Andrew Hargrove, Electrical Engineering, Norfolk State University:
I built a model to find the bias (DC) current in a transistor. The model allows the user to vary four different resistors to study the effects on the model. I would be using this in an introductory circuit design course as a supplement to actually building the transistor.
Arcelia Jeffreys, Physical Education, North Carolina Central University:
Here are some of the ways I foresee using mathematical modeling in physical education: To teach and examine finite skills, to stress the importance of control, to teach angles in skill execution, to create mental images of motor programs, to correct motor programs and for coaching demonstrations. I have developed a model of how arm angle, stance and ball velocity affect the success of a volleyball pass.

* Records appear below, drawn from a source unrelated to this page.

(** C5. A tick that finds [have_sword] above [got_sword] adds 7 to its
    reward, records the new [have_sword], and leaves [visited_rooms] as
    the current room alone (so that tick has no exploration bonus). If
    the next tick finds the kid in another room and no further rise of
    [have_sword], it adds the exploration bonus of 4, whether or not
    that room had been visited before the pickup. *)
Theorem sword_pickup_reseeds_rooms (t t2 : bool) (w : POPEnv) (g : Z) :
  ready w = true ->
  got_sword w = Some g ->
  g < have_sword (play_level_2 (lib w)) ->
  exists fr t' w',
    tick t w = Ok (fr, t') w' /\
    fr = fold_left PrimFloat.add
           [health_loss w (play_level_2 (lib w));
            health_gain w (play_level_2 (lib w));
            death (play_level_2 (lib w));
            level_advance (play_level_2 (lib w));
            7%float;
            0%float;
            boss_combat w (play_level_2 (lib w))]
           (-0.01)%float /\
    got_sword w' = Some (have_sword (play_level_2 (lib w))) /\
    visited_rooms w' = Some {[curr_room (play_level_2 (lib w))]} /\
    (have_sword (play_level_2 (lib w')) <=
       have_sword (play_level_2 (lib w)) ->
     curr_room (play_level_2 (lib w')) <>
       curr_room (play_level_2 (lib w)) ->
     exists fr2 t2' w2,
       tick t2 w' = Ok (fr2, t2') w2 /\
       fr2 = fold_left PrimFloat.add
               [health_loss w' (play_level_2 (lib w'));
                health_gain w' (play_level_2 (lib w'));
                death (play_level_2 (lib w'));
                level_advance (play_level_2 (lib w'));
                0%float;
                4%float;
                boss_combat w' (play_level_2 (lib w'))]
               (-0.01)%float).
Proof.
  intros Hr Hg Hlt.
  assert (Hedge : sword_edge w (play_level_2 (lib w)) = true).
  { unfold sword_edge. rewrite Hg. apply Z.gtb_lt. exact Hlt. }
  eexists _, _, (advance w). split; [apply (tick_ready t w Hr)|].
  split.
  { unfold shaped_reward, reward_terms, base_cost, sword_bonus.
    rewrite Hedge, new_room_seen; [reflexivity|].
    unfold rooms_seen. rewrite Hedge. now apply elem_of_singleton_2. }
  split; [unfold advance; cbn [got_sword]; now rewrite Hedge|].
  split.
  { unfold advance, rooms_seen. cbn [visited_rooms]. rewrite Hedge.
    now rewrite union_idemp_L. }
  intros Hle Hne.
  assert (Hedge2 : sword_edge (advance w)
                     (play_level_2 (lib (advance w))) = false).
  { unfold sword_edge. unfold advance at 1. cbn [got_sword].
    rewrite Hedge, Z.gtb_ltb. apply Z.ltb_ge. exact Hle. }
  assert (Hseen : rooms_seen (advance w) (play_level_2 (lib (advance w)))
                  = {[curr_room (play_level_2 (lib w))]}).
  { unfold rooms_seen at 1. rewrite Hedge2. unfold advance at 1.
    cbn [visited_rooms default from_option id]. unfold rooms_seen.
    rewrite Hedge. apply union_idemp_L. }
  eexists _, _, (advance (advance w)).
  split; [apply (tick_ready t2 (advance w) (advance_ready w))|].
  unfold shaped_reward, reward_terms, base_cost, sword_bonus.
  rewrite Hedge2, new_room_fresh; [reflexivity|].
  rewrite Hseen, elem_of_singleton. exact Hne.
Qed.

Bill Barowy, Technology in Education, Lesley College:
Lesley College offers the course 'Microworlds, Models, and Simulations' to candidates for a Masters degree in Educational Technology in sites across the country. The students are themselves teachers, collectively spanning all subjects in K-12 schools. The MMS course introduces students to modeling, and dynamic and complex systems thinking, thereby requiring a diversity of relevant resources, with varied levels of mathematical sophistication. The Lesley College team has conceptualized a strategic plan that includes the development of a MMS resource web site comprising client-model archives available for ftp, and web-accessible client-server and java models available from the Shodor foundation. Through a partnership with Shodor, Lesley students will have the opportunity to contribute models for conversion to client-server form, and which will then be made available on the Shodor server.
Amal Abu-Shakra, Biology, and Tun Nyein, Health Education, North Carolina Central University:
We are developing a sociological model of children killing children in schools. We have included the effects of drug use, gun availability, comprehensive educational programs, drug intervention programs, and poverty in our model. We have a qualitative model for which we are working on studying the literature to quantify the factors. We hope to have a model that students can use to experiment with various scenarios mimicing actual communities.
Ibrahim Salama, Business, North Carolina Central University, and Sahar Zaghlou, Food Sciences and Nutrition, University of Arkansas at Pinebluff:
We investigated building a model of weight gain/loss which took into consideration gender, caloric intake, resting metabolic rate, and level of physical activity. This model can be used to mimic eating behaviors of various kinds, including binge dieting. Students can investigate the affects of changing caloric intake versus changing physical activity simply by changing the settings in the user friendly Stella interface.